Copy the lines below, beginning with the one that contains "by (rewrite <- (Z.mod_unique" and continuing through the final line, exactly as written and with no other lines.

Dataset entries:

*** Block opens ***

(** C10: the daily aggregate has one entry for every calendar day from the
    earliest to the latest date of the frame, a day without transactions
    holding 0; the monthly and the quarterly aggregates fill their empty
    buckets with 0 in the same way. *)
Theorem aggregates_zero_filled (df : list Row) :
  zero_filled Calendar.day_of df (daily_sales df)
  /\ zero_filled Calendar.month_key df (monthly_sales df)
  /\ zero_filled Calendar.quarter_key df (quarterly_sales df).
Proof.
  split; [|split]; apply resample_sum_zero_filled.
Qed.






(** C6, amended: when the category totals do not add up to zero, the
    percentage shares add up to exactly 100. *)
Theorem shares_sum_to_100 (df : list Row) :
  ~ (series_sum (category_sales df) == 0)%Q ->
  feq (fsum (category_share (category_sales df)).*2) (Fin 100).
Proof.
  apply shares_total.
Qed.

(** C6 as stated fails: one retained row with amount 0 gives one share,
    0 / 0, which is not a number. *)
Lemma shares_undefined_zero_total :
  exists df, prepare fixture_zero = Ret df
    /\ (1 <= length df)%nat
    /\ (category_share (category_sales df)).*2 = [NaN]
    /\ ~ feq (fsum (category_share (category_sales df)).*2) (Fin 100).
Proof.
  eexists. split; [reflexivity|]. split; [vm_compute; lia|].
  split; [reflexivity|]. vm_compute. tauto.
Qed.

(** ** Labels *)

Lemma check_from_spec (f : Z -> bool) (n : nat) (z : Z) :
  check_from f n z = true -> forall k, z <= k < z + Z.of_nat n -> f k = true.
Proof.
  revert z. induction n as [|n IH]; intros z H k Hk; [lia|].
  simpl in H. apply andb_true_iff in H as [Hz Hrest].
  destruct (decide (k = z)) as [->|Hne]; [done|].
  apply (IH (z + 1) Hrest). lia.
Qed.

Lemma month_of_doe_range (doe : Z) :
  0 <= doe < 146097 -> 1 <= Calendar.month_of_doe doe <= 12.
Proof.
  intros H.
  assert (check_from (fun d => (1 <=? Calendar.month_of_doe d)
                               && (Calendar.month_of_doe d <=? 12))
            (Z.to_nat 146097) 0 = true) as Hall by (vm_compute; reflexivity).
  pose proof (check_from_spec _ _ _ Hall doe ltac:(lia)) as Hd. cbv beta in Hd.
  apply andb_true_iff in Hd as [?%Z.leb_le ?%Z.leb_le]. lia.
Qed.

(** Every instant falls in one of the twelve months. *)
Lemma month_of_range (ts : Z) : 1 <= Calendar.month_of ts <= 12.
Proof.
  unfold Calendar.month_of, Calendar.civil_from_days. cbn [fst snd].
  set (z := Calendar.day_of ts + 719468).
  apply (month_of_doe_range (z - z / 146097 * 146097)).
  pose proof (Z.mod_pos_bound z 146097 ltac:(lia)) as H.
  rewrite Z.mod_eq in H by lia. lia.
Qed.

Lemma month_labels_shape (y m : Z) :
  Format.MIN_YEAR <= y <= Format.MAX_YEAR -> 1 <= m <= 12 ->
  Format.is_YYYY_MM (Format.zero_pad 4 (Format.show_Z y) +:+ "-"
                     +:+ Format.zero_pad 2 (Format.show_Z m)) = true.
Proof.
  intros Hy Hm.
  assert (check_from (fun y => check_from (fun m =>
            Format.is_YYYY_MM (Format.zero_pad 4 (Format.show_Z y) +:+ "-"
                               +:+ Format.zero_pad 2 (Format.show_Z m)))
            12 1) 586 1677 = true) as H by (vm_compute; reflexivity).
  unfold Format.MIN_YEAR, Format.MAX_YEAR in Hy.
  pose proof (check_from_spec _ _ _ H y ltac:(lia)) as Hy'. cbv beta in Hy'.
  apply (check_from_spec _ _ _ Hy' m). lia.
Qed.

Lemma quarter_labels_shape (y q : Z) :
  Format.MIN_YEAR <= y <= Format.MAX_YEAR -> 1 <= q <= 4 ->
  Format.is_YYYYQn (Format.show_Z y +:+ "Q" +:+ Format.show_Z q) = true.
Proof.
  intros Hy Hq.
  assert (check_from (fun y => check_from (fun q =>
            Format.is_YYYYQn (Format.show_Z y +:+ "Q" +:+ Format.show_Z q))
            4 1) 586 1677 = true) as H by (vm_compute; reflexivity).
  unfold Format.MIN_YEAR, Format.MAX_YEAR in Hy.
  pose proof (check_from_spec _ _ _ H y ltac:(lia)) as Hy'. cbv beta in Hy'.
  apply (check_from_spec _ _ _ Hy' q). lia.
Qed.

(** C8: a row dated in month [m] of year [y] falls in the bucket numbered
    [12 * y + (m - 1)], which is labelled with the four digits of [y], a dash
    and the two digits of [m]; one row dated 2025-01-15 with amount 1000
    gives the single monthly bucket "2025-01" with value 1000. *)
Theorem monthly_labels_YYYY_MM :
  (forall y m, Format.MIN_YEAR <= y <= Format.MAX_YEAR -> 1 <= m <= 12 ->
     Format.strftime_Ym (12 * y + (m - 1))
       = Format.zero_pad 4 (Format.show_Z y) +:+ "-" +:+ Format.zero_pad 2 (Format.show_Z m)
     /\ Format.is_YYYY_MM (Format.strftime_Ym (12 * y + (m - 1))) = true)
  /\ (forall ts,
        Calendar.month_key ts = 12 * Calendar.year_of ts + (Calendar.month_of ts - 1)
        /\ 1 <= Calendar.month_of ts <= 12)
  /\ (forall category, exists df,
        prepare (fixture_single category) = Ret df
        /\ monthly_labelled df = [("2025-01"%string, 1000%Q)]).
Proof.
  split; [|split].
  - intros y m Hy Hm.
    assert (Format.strftime_Ym (12 * y + (m - 1))
            = Format.zero_pad 4 (Format.show_Z y) +:+ "-"
              +:+ Format.zero_pad 2 (Format.show_Z m)) as Heq.
    { unfold Format.strftime_Ym.
      replace ((12 * y + (m - 1)) / 12) with y by (apply (Z.div_unique _ 12 y (m - 1)); lia).
      replace ((12 * y + (m - 1)) mod 12 + 1) with m
        by (rewrite <- (Z.mod_unique _ 12 y (m - 1)); lia).
      done. }
    split; [done|]. rewrite Heq. by apply month_labels_shape.
  - intros ts. split; [reflexivity | apply month_of_range].
  - intros category. eexists. split; [reflexivity|]. by vm_compute.
Qed.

*** Block closes ***

== RESPONSE BOX ==
        by (rewrite <- (Z.mod_unique _ 12 y (m - 1)); lia).
      done. }
    split; [done|]. rewrite Heq. by apply month_labels_shape.
  - intros ts. split; [reflexivity | apply month_of_range].
  - intros category. eexists. split; [reflexivity|]. by vm_compute.
Qed.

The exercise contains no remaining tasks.